*Task details:*
Your task is to restate word for word the line containing "apply map_lookup_filter_Some in" and each line that follows it in the listing, and only those.
*-*-*
(** A jail configured from the state file that another jail wrote has exactly
    the bans of that jail that have not expired, given a decoder that reads
    back the document that was encoded and a file within the size limit. *)
Theorem restart_keeps_bans e s er s' data e' opt c on mtime :
  wf s -> persistLocked e s = (er, s', Some data) ->
  (forall k b, bans s !! k = Some b -> until b <= e_load e' + maxBanHorizon) ->
  0 <= e_write_now e <= e_load e' ->
  decodes (state_doc (e_write_now e) (bans s)) ->
  zlen data <= maxStateBytes ->
  ParseSwitch (Switch opt) = Ok (false, on) -> StatePath opt <> [] -> loadConfig (ConfigPath opt) (e_config e') = Ok c ->
  e_open e' = Present (mkFile Regular 384 mtime data) ->
  let '(failure, s2) := Configure e' opt in
  failure = None /\ bans s2 = active (e_load e') (bans s') /\ tripped s2 = None /\ stateSize s2 = zlen data.
Proof.
  intros Hw Hp Hhor Ht [D1 D2] Hlen Hsw Hsp Hcfg Hopen.
  pose proof (persist_file _ _ _ _ _ Hp) as Hdata. destruct (persistLocked_tables _ _ _ _ _ Hp) as (_ & Hb & _).
  assert (Hload : loadState (e_load e') (e_open e') = Ok (active (e_load e') (bans s), mtime, zlen data)).
  { rewrite Hopen. unfold loadState, readRegular. cbn [Open f_kind f_perm].
    assert ((384 =? 384) = true) as -> by done. cbn [negb]. unfold ReadAll. cbn [f_data].
    assert ((maxStateBytes <? zlen data) = false) as -> by lia. cbn [rbind]. unfold parseState. rewrite Hdata, D1, D2. cbn [sf_V].
    change (negb (sf_V (state_doc (e_write_now e) (bans s)) =? stateVersion)) with false. cbn iota.
    rewrite state_doc_entries, parse_bans_written.
    - cbn [rbind]. rewrite doc_entries_map, active_later by lia. by rewrite map_empty_union, <- Hdata.
    - apply doc_entries_NoDup.
    - intros. apply lookup_empty.
    - intros k b Hin. apply doc_entries_elem in Hin. pose proof Hin as Hin2.
      apply map_lookup_filter_Some in Hin as [Hin Hu]. cbn in Hu.
      destruct (wf_bans _ Hw _ _ Hin) as [K1 K2]. split_and!; [done|done|lia|]. by eapply Hhor. }
  unfold Configure. rewrite Hsw. rewrite bool_decide_false by done. rewrite Hcfg. cbn zeta.
  unfold loadOptionalState. rewrite Hload. cbn. by rewrite Hb.
Qed.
*-*-*
*Written response:*
      apply map_lookup_filter_Some in Hin as [Hin Hu]. cbn in Hu.
      destruct (wf_bans _ Hw _ _ Hin) as [K1 K2]. split_and!; [done|done|lia|]. by eapply Hhor. }
  unfold Configure. rewrite Hsw. rewrite bool_decide_false by done. rewrite Hcfg. cbn zeta.
  unfold loadOptionalState. rewrite Hload. cbn. by rewrite Hb.
Qed.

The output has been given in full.